Night Time (Cherry Flavor)
Actual Tagline:
Failure to follow these warnings could result in liver failure or death.
Full disclosure, the next beer I was going to pair with sadness was Walker Brown Pale Ale, but it ended up being infuriatingly good, particularly for 59 cents. If you are interested in torturing yourself with alcohol, Walker Brown really isn't a good option unless you plan to pour it into open wounds or something. I'm sorry I wasted everyone's time. On to the cough medicine!
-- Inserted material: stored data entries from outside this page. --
(* ===== verification/Phases.v ===== *)
(** * The phases of fuzzing

    Models [scheduler/src/fuzzer/worker_impl/phases]: [discovery.rs], [mutate.rs], [add.rs],
    [combine.rs] and [mod.rs], up to the call of [fuzz_candidates]: which entries the
    mutation cache holds in each phase and which mutators are applied to them, with the
    configuration of the phases from [config.rs].  A reference to an entry is its
    position in the cache.  Arithmetic on [f64] is that of [SpecFloat]. *)

From Stdlib Require Import SpecFloat.
From S2P Require Import Prelude Bytes Rng FiniteIntegerSet Bitmap Mutators Messages Trace MutationCacheEntry MutationCacheContent MutationCache MutationSite MutationCacheOps Queue EventCounter Cerebrum Scheduling MutatorSteps.

(** ** Configuration *)

Definition secs (n : Z) : Z := n * 10 ^ 9.

Record DiscoveryPhaseConfig := mk_discovery_config {
  dc_enabled : bool;
  dc_batch_size : Z;
  dc_terminate_when_finished : bool;
  dc_batch_cov_timeout : Z;
  dc_phase_cov_timeout : Z;
}.
Definition DiscoveryPhaseConfig_default : DiscoveryPhaseConfig :=
  mk_discovery_config true 50 false (secs (60 * 10)) (secs (60 * 20)).

Record MutatePhaseConfig := mk_mutate_config { mc_weight : Z; mc_entry_cov_timeout : Z }.
Definition MutatePhaseConfig_default : MutatePhaseConfig := mk_mutate_config 40 (secs (60 * 15)).

Record AddPhaseConfig := mk_add_config {
  ac_weight : Z;
  ac_batch_size : Z;
  ac_select_unfuzzed_weight : Z;
  ac_select_yielding_weight : Z;
  ac_select_random_weight : Z;
  ac_entry_cov_timeout : Z;
}.
Definition AddPhaseConfig_default : AddPhaseConfig := mk_add_config 3 12 1 1 1 (secs (60 * 15)).

Definition weights_sum (c : AddPhaseConfig) : outcome Z :=
  ret ← checked_add 32 0 (ac_select_unfuzzed_weight c);
  ret ← checked_add 32 ret (ac_select_yielding_weight c);
  ret ← checked_add 32 ret (ac_select_random_weight c);
  _ ← assert_that (0 <? ret);
  mret ret.

Record CombinePhaseConfig := mk_combine_config { cc_weight : Z; cc_entry_cov_timeout : Z }.
Definition CombinePhaseConfig_default : CombinePhaseConfig := mk_combine_config 10 (secs (60 * 10)).

Record PhasesConfig := mk_phases_config {
  pc_generation_ceiling : option Z;
  pc_discovery : DiscoveryPhaseConfig;
  pc_mutate : MutatePhaseConfig;
  pc_add : AddPhaseConfig;
  pc_combine : CombinePhaseConfig;
}.
Definition PhasesConfig_default : PhasesConfig :=
  mk_phases_config None DiscoveryPhaseConfig_default MutatePhaseConfig_default AddPhaseConfig_default CombinePhaseConfig_default.

(** ** [f64] arithmetic *)

Definition f64_of_Z (z : Z) : spec_float := binary_normalize 53 1024 z 0 false.
Definition f64_div : spec_float -> spec_float -> spec_float := SFdiv 53 1024.
Definition f64_mul : spec_float -> spec_float -> spec_float := SFmul 53 1024.
(** [as u32] truncates and saturates; NaN is zero. *)
Definition f64_as_u32 (f : spec_float) : Z :=
  match f with
  | S754_finite false m e =>
      Z.min (2 ^ 32 - 1) (if 0 <=? e then Zpos m * 2 ^ e else Zpos m / 2 ^ (- e))
  | S754_infinity false => 2 ^ 32 - 1
  | _ => 0
  end.

Section phases.
Context `{L : EntryLayout} `{CL : ContentLayout} `{R : Rng}.
(** [DEBUG_CHECKS_ENABLED] and the result of [MutationCache::new] *)
Context (debug_checks : bool) (new_cache : outcome MutationCache).

(** ** Mutators *)

Definition inject_debug_mutator (mutators : list BoxMutator) : list BoxMutator :=
  if debug_checks then mutators ++ [Box_new (Nop_new 1)] else mutators.

(** [mutators.push(Box::new(m)); inject_debug_mutator(&mut mutators)] *)
Definition push_mutator {M} `{!Mutator M} (m : M) (mutators : list BoxMutator) : list BoxMutator :=
  inject_debug_mutator (mutators ++ [Box_new m]).
Definition push_some {M} `{!Mutator M} (m : option M) (mutators : list BoxMutator) : list BoxMutator :=
  match m with Some m => push_mutator m mutators | None => mutators end.

Definition discovery_mutators (seed : nat) (msk : list Z) : list BoxMutator :=
  let mutators := push_mutator FlipOnce_new [] in
  let mutators := push_some ((fun m => WithTimeout_new m (secs 60)) <$> RandomByte_new 1 msk (length msk * 1)) mutators in
  rng_shuffle seed mutators.

Definition iterations (msk_len : nat) : nat :=
  (if msk_len <=? 32 then 32 * msk_len else if msk_len <=? 128 then 16 * msk_len else 16 * 128)%nat.

(** A mutator that is applied once per queue entry. *)
Definition push_once {M} `{!Mutator M} (m : M) (mutators : list BoxMutator) (s : QueueEntryStats)
    : list BoxMutator * QueueEntryStats :=
  let r := mark_mutator_done s (mutator_type m) in
  (if r.1 then push_mutator m mutators else mutators, r.2).

Definition mutate_mutators (seed : nat) (msk : list Z) (s : QueueEntryStats) : list BoxMutator * QueueEntryStats :=
  let its := iterations (length msk) in
  let '(mutators, s) := if (length msk <=? 4)%nat then push_once U8Counter_new [] s else ([], s) in
  let mutators := push_mutator (Havoc_new msk 16 its) mutators in
  let mutators := push_some (RandomByte_new 1 msk its) mutators in
  let mutators := push_some (RandomByte_new 4 msk its) mutators in
  let '(mutators, s) := push_once (FlipBit_new msk) mutators s in
  (rng_shuffle seed mutators, s).

Definition add_mutators (seed : nat) (msk : list Z) : list BoxMutator :=
  let mutators := push_mutator FlipOnce_new [] in
  let mutators := push_some (RandomByte_new 1 msk (iterations (length msk))) mutators in
  rng_shuffle seed mutators.

(** ** Which entry gets which mutators *)

Definition msk_at (es : list MutationCacheEntry) (i : nat) : list Z :=
  match es !! i with Some e => Entry_get_msk_as_slice e | None => [] end.

(** The generator advances from candidate to candidate. *)
Definition discovery_mutations (seed : nat) (es : list MutationCacheEntry) : list (nat * list BoxMutator) :=
  imap (fun k i => (i, discovery_mutators (seed + S k) (msk_at es i))) (rng_shuffle seed (seq 0 (length es))).

Fixpoint mutate_loop (seed : nat) (es : list MutationCacheEntry) (candidates : list nat) (s : QueueEntryStats)
    : list (nat * list BoxMutator) * QueueEntryStats :=
  match candidates with
  | [] => ([], s)
  | i :: candidates =>
      let '(mutators, s) := mutate_mutators seed (msk_at es i) s in
      let '(rest, s) := mutate_loop (S seed) es candidates s in
      ((i, mutators) :: rest, s)
  end.
Definition mutate_mutations (seed : nat) (es : list MutationCacheEntry) (s : QueueEntryStats) :=
  mutate_loop seed es (seq 0 (length es)) s.

(** [add_phase_prepare_mutations]: entries with a mask are skipped. *)
Definition is_nop_at (es : list MutationCacheEntry) (i : nat) : bool :=
  match es !! i with Some e => Entry_is_nop e | None => true end.
Definition add_phase_prepare_mutations (seed : nat) (es : list MutationCacheEntry) (candidates : list nat)
    : list (nat * list BoxMutator) :=
  imap (fun k i => (i, add_mutators (seed + k) (msk_at es i))) (List.filter (is_nop_at es) candidates).

(** ** The caches *)

(** The sites, fitted to the trace, joined with the entries of the queue entry.  [remove_uncovered]
    and [resize_covered_entries] come before the union in the discovery phase and after it
    in the others. *)
Definition discovery_cache (sites : list MutationSite) (trace : Trace) (entry_mc : MutationCache) : outcome MutationCache :=
  new_mc ← from_patchpoints new_cache sites;
  new_mc ← remove_uncovered new_mc trace;
  new_mc ← resize_covered_entries new_mc trace;
  MutationCache_union_and_replace new_mc entry_mc.

Definition all_covered_cache (sites : list MutationSite) (trace : Trace) (entry_mc : MutationCache) : outcome MutationCache :=
  tmp_mc ← from_patchpoints new_cache sites;
  tmp_mc ← MutationCache_union_and_replace tmp_mc entry_mc;
  tmp_mc ← remove_uncovered tmp_mc trace;
  resize_covered_entries tmp_mc trace.

(** [extract_if]: what satisfies [p] is moved out. *)
Definition extract_if {A} (p : A -> bool) (l : list A) : list A * list A :=
  (List.filter p l, List.filter (fun x => negb (p x)) l).

(** [((weight as f64 / weight_sum) * batch_size) as u32] *)
Definition calc_share (batch_size weight_sum weight : Z) : nat :=
  Z.to_nat (f64_as_u32 (f64_mul (f64_div (f64_of_Z weight) (f64_of_Z weight_sum)) (f64_of_Z batch_size))).

Definition take_ids (ids : gset Z) (covered_ids : gset Z) (seed n : nat) : list nat :=
  take n (hash_iter seed (set_map Z.to_nat (ids ∩ covered_ids))).

Definition id_in (ids : list nat) (e : MutationCacheEntry) : bool := bool_decide (Z.to_nat (Entry_id e) ∈ ids).

(** The entries the add phase works on, from the ones of [all_covered_cache]. *)
Definition add_selection (config : AddPhaseConfig) (seed : nat) (c : Cerebrum) (covered_ids : gset Z)
    (candidates : list MutationCacheEntry) : outcome (list MutationCacheEntry) :=
  let '(selection, candidates) := extract_if (fun e => negb (Entry_is_nop e)) candidates in
  weight_sum ← weights_sum config;
  let share := calc_share (ac_batch_size config) weight_sum in
  unfuzzed ← patch_points_unfuzzed c;
  let selected_ids := take_ids unfuzzed covered_ids seed (share (ac_select_unfuzzed_weight config)) in
  let '(selected, candidates) := extract_if (id_in selected_ids) candidates in
  let selection := selection ++ selected in
  yielded ← patch_points_yielded c;
  let yielding_ids := rng_choose_multiple (S seed) (hash_iter (S seed) (set_map Z.to_nat (yielded ∩ covered_ids)))
                        (share (ac_select_yielding_weight config)) in
  let '(selected, candidates) := extract_if (id_in yielding_ids) candidates in
  let selection := selection ++ selected in
  let elements := rng_choose_multiple (S (S seed)) candidates (share (ac_select_random_weight config)) in
  mret (selection ++ elements).

(** The masks that worked for other queue entries, per patch point; asking for them marks
    them as tried. *)
Fixpoint yielding_loop (c : Cerebrum) (s : QueueEntryStats) (mce_to_msks : gmap Z (list (list Z)))
    (candidates : list MutationCacheEntry) : outcome (gmap Z (list (list Z)) * QueueEntryStats) :=
  match candidates with
  | [] => mret (mce_to_msks, s)
  | e :: candidates =>
      r ← patch_point_yielding_msks c s (Entry_id e);
      let mce_to_msks := if bool_decide (r.1 = []) then mce_to_msks else <[Entry_id e := r.1]> mce_to_msks in
      yielding_loop c r.2 mce_to_msks candidates
  end.

(** The entries of the combine phase: at most 100. *)
Definition combine_selection (mce_to_msks : gmap Z (list (list Z))) (candidates : list MutationCacheEntry)
    : list MutationCacheEntry :=
  take 100 (List.filter (fun e => negb (Entry_is_nop e) || bool_decide (is_Some (mce_to_msks !! Entry_id e))) candidates).

(** The mutators of the combine phase; entries without a mask are disabled until their
    turn. *)
Fixpoint combine_loop (es : list MutationCacheEntry) (mce_to_msks : gmap Z (list (list Z))) (candidates : list nat)
    : outcome (list MutationCacheEntry * list (nat * list BoxMutator)) :=
  match candidates with
  | [] => mret (es, [])
  | i :: candidates =>
      e ← slice_get es i;
      match mce_to_msks !! Entry_id e with
      | Some msks =>
          let mce_to_msks := delete (Entry_id e) mce_to_msks in
          let es := if Entry_is_nop e then alter Entry_disable i es else es in
          let mutators := push_mutator (CombineMutator_new (Entry_get_msk_as_slice e) msks (Entry_is_nop e)) [] in
          rest ← combine_loop es mce_to_msks candidates;
          mret (rest.1, (i, mutators) :: rest.2)
      | None => combine_loop es mce_to_msks candidates
      end
  end.
End phases.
Night Time smells suspiciously like candy. I thought that maybe I had been duped by the 99 Cent Store into buying a flavored sugary placebo. Fortunately, it tastes like nail polish remover and corn syrup, with the added bonus of staining your teeth pink after a few glasses. It has more than double the amount of alcohol of some of the other beverages on this list, plus acetaminophen, which in tandem are notoriously terrible for your insides. Far and away the best aspect of Night Time is that you can drink it in bed and no one will judge you for having six empty bottles on your nightstand. But let's be honest, no one is coming over anyway.
Pairing Advice:
Cough medicine, it turns out, is surprisingly versatile when it comes to personal failures. It goes well with all flavors of incompetence, from being fired to never getting invited back by that softball team you played with one night. But it goes particularly well with the guilt of pushing your family out of your life in an effort to reinvent yourself. The burn in the back of your throat has notes of nostalgia from a time when your family would take care of you when you were sick. The taste is reminiscent of staying home from school and watching General Hospital with your mother, while simultaneously reminding you that you can never have those moments again and that home means something completely different now. Night Time is perfect for divorcing your favorite memories from love, using cough medicine now to make yourself sick instead of the other way around because oh my God what have you become?
That's just one idea, but really experiment with finding new pairings! There are a lot to be had. Once you understand how each beverage works best to bring out the notes of your self-inflicted grief, you can throw your own pity parties and share your knowledge. Enjoy!*
*No one should attempt to find any real enjoyment in of any of these beverages. You still have a lot of introspection to get to.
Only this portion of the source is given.